2024 Callaway Chrome Tour, Chrome Tour X, Chrome Tour Soft golf balls: What’s new, key technology

  • HyperFast Soft Core: The engine of the golf ball is constructed from a new rubber system and base polymers to achieve target compression numbers for more ball speed across the lineup.
  • Seamless Tour Aero: Callaway leveraged in-house computational fluid dynamics to produce a seamless cover design with a configuration targeting optimal flight windows for each ball in the lineup. This combines the company’s hexagonal surface geometry with strategically placed spherical dimples for more stability.
  • High-Performance Tour Urethane Soft Cover: A new cover design with a reformulated substructure delivers low spin on driver and iron shots while retaining abundant greenside spin.
  • Tour player feedback: Throughout the design and prototyping process, Callaway engineers worked extensively with tour players, incorporating their feedback at every stage.

Callaway Chrome Tour golf balls: Additional model details

Chrome Tour: Born of a tour prototype softer, more penetrating Chrome Soft X, Chrome Tour’s Hyper Fast Soft Core is designed for better players who seek to balance soft feel and distance. The Seamless Tour Aero aerodynamic package is tuned for consistency and stability. The urethane cover prioritizes soft feel around the green.

Chrome Tour X: This is Callaway’s fastest golf ball, particularly off the driver. Chrome Tour X’s core design is configured for this purpose. The Seamless Tour Aero aerodynamic package is designed for a more penetrating ball flight. The urethane cover delivers the most spin in the lineup and more spin than Chrome Soft X generated.

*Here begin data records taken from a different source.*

(** C9.  A second [Deactivate] changes nothing; [OnClosed] after [Deactivate]
    changes nothing, so it calls nothing; [OnClosed] returns, and after it
    neither [OnClosed] nor [Deactivate] changes anything; on a channel without
    a link both change nothing.  [Deactivate] never calls the closed callback,
    and in every world the channel can come to the closed callback has been
    called, or is posted to be called, at most once. *)
Theorem closing_is_idempotent link mode w :
  Reachable link mode w ->
  Deactivate (Deactivate w) = Deactivate w
  /\ OnClosed (Deactivate w) = Done (Deactivate w)
  /\ (exists w1, OnClosed w = Done w1 /\ OnClosed w1 = Done w1 /\ Deactivate w1 = w1)
  /\ (link_ (chan w) = None -> Deactivate w = w /\ OnClosed w = Done w)
  /\ closed_calls (Deactivate w) = closed_calls w
  /\ closed_calls w <= 1.
Proof.
  intros Hreach. pose proof (Reachable_channel_ok _ _ _ Hreach) as Hok.
  split; [apply Deactivate_idempotent|].
  split; [apply OnClosed_after_Deactivate|].
  split.
  { destruct (OnClosed_returns w Hok) as [w1 Hc]. exists w1.
    split; [done|]. by apply (OnClosed_idempotent w). }
  split.
  { intros Hl. split; [by apply Deactivate_without_link | by apply OnClosed_without_link]. }
  split; [apply Deactivate_closed_calls|].
  apply (ok_closed_once w Hok).
Qed.

Lemma Reachable_run link mode ops w w' :
  Reachable link mode w -> run ops w = Done w' -> Reachable link mode w'.
Proof.
  revert w. induction ops as [|op ops IH]; intros w Hreach; simpl.
  - by intros [= <-].
  - destruct (step w op) as [w1|f] eqn:Hstep; [|done]. simpl.
    apply IH. by eapply reach_step.
Qed.

(** ** Assertions and dereferences *)

Lemma channel_safe_step w op w' : channel_safe w -> step w op = Done w' -> channel_safe w'.
Proof.
  intros Hsafe Hstep. pose proof Hsafe as [Hrx Htx Hcb]. destruct op; simpl in Hstep.
  - destruct (ActivateWithDispatcher rx_callback closed_callback d w)
      as [[b w1]|] eqn:Hact; [|done].
    cbn in Hstep. injection Hstep as <-. clear Hcb.
    unfold ActivateWithDispatcher in Hact.
    destruct (link_ (chan w)) as [link|] eqn:Hl; [|by injection Hact as <- <-].
    destruct (active_ (chan w)); [done|]. cbn in Hact.
    destruct (bool_decide (dispatcher_ (chan w) = None)); [|done]. cbn in Hact.
    case_bool_decide; cbn in Hact; injection Hact as <- <-.
    + split; simpl; rewrite ?Hl; auto.
    + destruct d; split; simpl; rewrite ?Hl; auto.
  - injection Hstep as <-. unfold Deactivate.
    destruct (link_ (chan w)) eqn:Hl; [destruct (active_ (chan w)) eqn:Ha|];
      split; simpl; try done; rewrite ?Hl; auto.
  - destruct (Send sdu w) as [[b w1]|] eqn:Hsend; [|done].
    cbn in Hstep. injection Hstep as <-.
    unfold Send in Hsend. destruct (trace_link_handle w); [|done]. cbn in Hsend.
    destruct (link_ (chan w)) eqn:Hl; [|by injection Hsend as <- <-].
    destruct (active_ (chan w)) eqn:Ha; cbn in Hsend; [|by injection Hsend as <- <-].
    destruct (tx_engine_ (chan w)) as [tx|]; [|done].
    destruct (QueueSdu tx sdu) as [tx' queued]. injection Hsend as <- <-.
    split; simpl; rewrite ?Hl, ?Ha; auto.
  - injection Hstep as <-. unfold SignalLinkError.
    destruct (link_ (chan w)) eqn:Hl; [destruct (active_ (chan w)) eqn:Ha|]; try done.
    split; simpl; rewrite ?Hl, ?Ha; auto.
  - injection Hstep as <-. unfold UpgradeSecurity.
    destruct (link_ (chan w)) eqn:Hl; [destruct (active_ (chan w)) eqn:Ha|]; try done.
    split; simpl; rewrite ?Hl, ?Ha; auto.
  - unfold OnClosed in Hstep.
    destruct (link_ (chan w)) eqn:Hl; [destruct (active_ (chan w)) eqn:Ha|].
    + destruct (closed_cb_ (chan w)); [|done]. injection Hstep as <-.
      destruct (dispatcher_ (chan w)); split; simpl; done.
    + injection Hstep as <-. split; simpl; done.
    + injection Hstep as <-. split; simpl; done.
  - unfold HandleRxPdu in Hstep. destruct (trace_link_handle w); [|done]. cbn in Hstep.
    destruct (link_ (chan w)) eqn:Hl; [|by injection Hstep as <-].
    destruct (rx_engine_ (chan w)) as [rx|]; [|done].
    destruct (ProcessPdu rx pdu) as [rx' [sdu|]].
    + destruct (active_ (chan w)) eqn:Ha; cbn in Hstep.
      * destruct (rx_cb_ (chan w)) eqn:Hr; [|done]. injection Hstep as <-.
        destruct (dispatcher_ (chan w)); split; simpl; rewrite ?Hl, ?Ha, ?Hr; auto.
      * injection Hstep as <-. split; simpl; rewrite ?Hl, ?Ha; auto.
    + injection Hstep as <-. split; simpl; rewrite ?Hl; auto.
  - injection Hstep as <-. split; simpl; done.
  - injection Hstep as <-. unfold dispatch.
    destruct (take_task d (tasks w)) as [[t rest]|]; [|done].
    destruct t; by split.
  - injection Hstep as <-. by split.
Qed.

Lemma Reachable_channel_safe link mode w : Reachable link mode w -> channel_safe w.
Proof.
  induction 1 as [traced|w w' op _ IH Hstep]; [|by eapply channel_safe_step].
  unfold create. destruct (MakeEngines mode). by split.
Qed.

(** X12.  The members a call of the channel asserts on or reads through are
    there whenever the call gets to them.  In every world a channel can come
    to: while it has its link it has both engines; an active channel with its
    link has its RX callback and its closed callback; a channel that is not
    active has no dispatcher.  So of the checks the member functions make on
    members, those on the dispatcher at activation, on the RX engine and the
    RX callback in [HandleRxPdu], on the closed callback in [OnClosed] and on
    the TX engine in [Send] never fail, and a call of the model ends
    otherwise than by returning in two cases only: [Activate] on a channel
    that is active and has its link (the assertion that it is not active),
    and [Send] or [HandleRxPdu] on a channel without a link while its trace
    category is recorded (the handle read through the emptied pointer).  A
    call of the model carries its callbacks, dispatcher and SDU as present:
    the assertions on arguments (channel.cc:116-117, 207, 226-227) are taken
    to hold and are no part of this, nor are the callbacks the constructor
    builds for the engines. *)
Theorem channel_member_checks_hold link mode w :
  Reachable link mode w ->
  (link_ (chan w) ≠ None -> rx_engine_ (chan w) ≠ None /\ tx_engine_ (chan w) ≠ None)
  /\ (active_ (chan w) = true -> link_ (chan w) ≠ None ->
      rx_cb_ (chan w) ≠ None /\ closed_cb_ (chan w) ≠ None)
  /\ (active_ (chan w) = false -> dispatcher_ (chan w) = None)
  /\ (forall op f,
        step w op = Crash f ->
        (f = AssertionFailed assert_not_active
         /\ (exists rx closed d, op = CallActivate rx closed d)
         /\ active_ (chan w) = true /\ link_ (chan w) ≠ None)
        \/ (f = NullLinkDereferenced
            /\ ((exists sdu, op = CallSend sdu) \/ (exists pdu, op = LinkHandleRxPdu pdu))
            /\ tracing w = true /\ link_ (chan w) = None)).
Proof.
  intros Hreach.
  pose proof (Reachable_channel_ok _ _ _ Hreach) as Hok.
  pose proof (Reachable_channel_safe _ _ _ Hreach) as [Hrx Htx Hcb].
  split; [by auto|]. split; [intros Ha Hl; split; [by auto | by apply (ok_closed_cb w Hok)]|].
  split; [apply (ok_dispatcher w Hok)|].
  intros op f Hstep.
  destruct op; simpl in Hstep; try done.
  - left. unfold ActivateWithDispatcher in Hstep.
    destruct (link_ (chan w)) as [l|] eqn:Hl; [|done].
    destruct (active_ (chan w)) eqn:Ha; cbn in Hstep.
    + injection Hstep as <-. split; [done|]. split; [by eexists _, _, _|]. done.
    + exfalso. rewrite (ok_dispatcher w Hok Ha) in Hstep. cbn in Hstep.
      by case_bool_decide.
  - unfold Send, trace_link_handle in Hstep.
    destruct (tracing w) eqn:Ht, (link_ (chan w)) as [l|] eqn:Hl; cbn in Hstep;
      try (destruct (active_ (chan w)); cbn in Hstep; [|done];
           destruct (tx_engine_ (chan w)) as [tx|] eqn:Htxe;
             [by destruct (QueueSdu tx sdu) | by destruct Htx]);
      try done.
    injection Hstep as <-. right. split; [done|]. split; [left; by eexists|]. done.
  - exfalso. destruct (OnClosed_returns w Hok) as [w' Hc]. by rewrite Hc in Hstep.
  - unfold HandleRxPdu, trace_link_handle in Hstep.
    destruct (tracing w) eqn:Ht, (link_ (chan w)) as [l|] eqn:Hl; cbn in Hstep;
      try (exfalso; destruct (rx_engine_ (chan w)) as [rx|] eqn:Hrxe; [|by destruct Hrx];
           destruct (ProcessPdu rx pdu) as [rx' [sdu|]]; [|done];
           destruct (active_ (chan w)) eqn:Ha; cbn in Hstep; [|done];
           destruct (rx_cb_ (chan w)) eqn:Hr; [done|]; by destruct Hcb);
      try done.
    injection Hstep as <-. right. split; [done|]. split; [right; by eexists|]. done.
Qed.

(** ** The end of a channel *)

Lemma filter_length_app {A} (f : A -> bool) (l1 l2 : list A) :
  length (List.filter f (l1 ++ l2))
  = length (List.filter f l1) + length (List.filter f l2).
Proof. by rewrite List.filter_app, length_app. Qed.

Lemma filter_remove_calls func (sdus : list SDU) :
  List.filter is_remove_call (RxCallbackCalled func <$> sdus) = [].
Proof. induction sdus as [|sdu sdus IH]; [done|]. by rewrite fmap_cons. Qed.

Chrome Soft: Here, the Hyper Soft Fast Core is designed to deliver maximum ball speed in the lineup. The softest urethane cover in the lineup delivers the most spin for slower swingers of the club and softest feel. In Chrome Soft, the Seamless Tour Aero is tuned to deliver the highest peak height.

What Callaway says

Eric Loper, senior golf ball research & development director…

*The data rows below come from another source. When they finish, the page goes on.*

Definition apply (c : Conv.Conversation) (op : Op) : Conv.Conversation :=
  match op with
  | Append m => Conv.addMessage c m
  | Window limit engine => Conv.tokenizeMessage limit c engine
  end.

Definition run (c : Conv.Conversation) (ops : list Op) : Conv.Conversation :=
  fold_left apply ops c.

(** A conversation as [Ask] creates it, with the system text [init]. *)
Definition created (init : string) : Conv.Conversation :=
  Conv.initMessage Conv.zero (Conv.mkMessage "system" init).


(** The first entry of the history is the system message, with the
    stored init text. *)
Definition system_first (c : Conv.Conversation) : Prop :=
  Conv.Messages c !! 0%nat = Some (Conv.mkMessage "system" (Conv.InitMessage c)).

Fixpoint replicate_char (n : nat) (c : ascii) : string :=
  match n with
  | O => EmptyString
  | S k => String c (replicate_char k c)
  end.

(** A system text of 16004 bytes: 4001 tokens, over every limit of
    4000. *)
Definition long_init : string := replicate_char (N.to_nat 16004) "a".

End History.

(** ** Streams used below, and what is observed of a run *)

Module Streams.

Import Stream.

Definition nl : string := String "010" EmptyString.

Fixpoint unlines (lines : list string) : string :=
  match lines with
  | [] => EmptyString
  | l :: rest => l ++ nl ++ unlines rest
  end.

(** The stream of seven lines: an event line, a malformed data line, a
    well-formed frame, the sentinel, blank lines in between. *)
Definition seven_lines : string :=
  unlines
    [ "event: x"; "";
      "data: {malformed}"; "";
      lit "data: {'message':{'id':'m1','content':{'content_type':'text','parts':['Hi']}},'conversation_id':'c1'}";
      "";
      "data: [DONE]" ].

Definition frame (conversationID parentID text : string) : ChatResponse :=
  {| Message := text; ConversationID := conversationID; ParentID := parentID;
     Model := ""; done := false |}.

(** A stream that is nothing but a detail object. *)
Definition rate_limited : string := lit "{'detail':'rate limited'}".

(** A first line, then a detail object in a data line. *)
Definition detail_midstream : string :=
  unlines [ "event: x"; lit "data: {'detail':'boom'}" ].

(** The same with the text that ask.go looks for. *)
Definition detail_midstream_ask_go : string :=
  unlines [ "event: x"; lit "data: {'detail':}" ].

(** A first line, then a frame whose only part is [part], then the
    sentinel. *)
Definition one_frame (part : string) : string :=
  unlines
    [ "event: x";
      lit "data: {'message':{'id':'m1','content':{'content_type':'text','parts':['"
        ++ part ++ lit "']}},'conversation_id':'c1'}";
      "data: [DONE]" ].

(** A logger at the default level, and a printer for the values that
    are not strings (none occurs in the streams above). *)
Definition default_logger : Log.Logger :=
  {| Log.Level := Log.LogLevelInfo; Log.sessionName := "default" |}.

Definition no_other (v : Json.Value) : string := "".

(** How often a run closes the channel. *)
Fixpoint closes (evs : list Event) : nat :=
  match evs with
  | [] => O
  | CloseChan :: rest => S (closes rest)
  | _ :: rest => closes rest
  end.

(** The frames a run sends on the channel, in order. *)
Fixpoint sent (evs : list Event) : list ChatResponse :=
  match evs with
  | [] => []
  | Send r :: rest => r :: sent rest
  | _ :: rest => sent rest
  end.

(** The text, before trimming, of the frame that a data line carries:
    what [fmt.Sprintf] prints for the first part. *)
Definition frame_text (unmarshal : string -> option (list (string * Json.Value)))
    (sprint_other : Json.Value -> string) (line : string) : option string :=
  match unmarshal (GoStr.TrimPrefix line "data: ") with
  | None => None
  | Some parsedLine =>
      match asObject (Json.get parsedLine "message") with
      | None => None
      | Some message =>
          match asObject (Json.get message "content") with
          | None => None
          | Some content =>
              match asArray (Json.get content "parts") with
              | Some (part :: _) => Some (Sprintf_v sprint_other part)
              | _ => None
              end
          end
      end
  end.

(** Whether the identifiers of the frame of a data line, when it has
    one, are strings: [conversation_id] at the top, [id] in the
    message. *)
Definition typed_ids (unmarshal : string -> option (list (string * Json.Value)))
    (line : string) : bool :=
  match unmarshal (GoStr.TrimPrefix line "data: ") with
  | None => true
  | Some parsedLine =>
      match asObject (Json.get parsedLine "message") with
      | None => true
      | Some message =>
          match asString (Json.get parsedLine "conversation_id"),
                asString (Json.get message "id") with
          | Some _, Some _ => true
          | _, _ => false
          end
      end
  end.

(** What a live run has sent and kept against what the buffered run
    over the same lines has kept. *)
Definition split_of (sl sb : Scan) : Prop :=
  sublist (sent (events sl)) (messages sb)
  /\ sublist (messages sl) (messages sb)
  /\ Permutation (messages sb) (sent (events sl) ++ messages sl).

Definition same_stop (l b : Step) : Prop :=
  match l, b with
  | Continue sl, Continue sb | Break sl, Break sb => split_of sl sb
  | Return e sl, Return e' sb => e = e' /\ split_of sl sb
  | Crash m sl, Crash m' sb => m = m' /\ split_of sl sb
  | _, _ => False
  end.

(** Two frames and the sentinel: the first frame has text, the part
    of the second is empty. *)
Definition text_then_empty : list string :=
  [ lit "data: {'message':{'id':'m1','content':{'content_type':'text','parts':['Hi']}},'conversation_id':'c1'}";
    lit "data: {'message':{'id':'m2','content':{'content_type':'text','parts':['']}},'conversation_id':'c1'}";
    "data: [DONE]" ].

(** The lines that [startScan] does not skip at once. *)
Definition data_lines (lines : list string) : list string :=
  List.filter (fun line => GoStr.HasPrefix line "data: ") lines.

(** The loop state a step ends in. *)
Definition scan_of (st : Step) : Scan :=
  match st with
  | Continue s | Break s | Return _ s | Crash _ s => s
  end.

(** The line is one that the loop decodes as a frame of text: a data
    line without the text of an error and other than the sentinel,
    whose document has the fields, the content type text, the
    identifiers [cid] and [pid], and the first part [raw] as
    printed. *)
Definition text_frame (unmarshal : string -> option (list (string * Json.Value)))
    (sprint_other : Json.Value -> string) (rev : Rev.t)
    (line cid pid raw : string) : Prop :=
  String.eqb line "" || GoStr.HasPrefix line "event: " = false
  /\ GoStr.HasPrefix line "data: " = true
  /\ GoStr.Contains line (Rev.detailNeedle rev) = false
  /\ String.eqb (GoStr.TrimPrefix line "data: ") "[DONE]" = false
  /\ exists parsedLine message content part parts,
       unmarshal (GoStr.TrimPrefix line "data: ") = Some parsedLine
       /\ asObject (Json.get parsedLine "message") = Some message
       /\ asObject (Json.get message "content") = Some content
       /\ asString (Json.get content "content_type") = Some "text"
       /\ asArray (Json.get content "parts") = Some (part :: parts)
       /\ asString (Json.get parsedLine "conversation_id") = Some cid
       /\ asString (Json.get message "id") = Some pid
       /\ Sprintf_v sprint_other part = raw.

On more ball speed across the product lineup:

“The entire golf ball is compressed, every layer contributes to the performance of the golf ball on every shot. If you hit a 6-iron or even a full pitching wedge, you would see around the same amount of deformation or deflection. The core is a primary component of how the golf ball is going to perform. It enables us to manage spin rates through the bag, it changes the feel of the golf ball, but ultimately the core is designed to give us ball speed, particularly driver ball speed.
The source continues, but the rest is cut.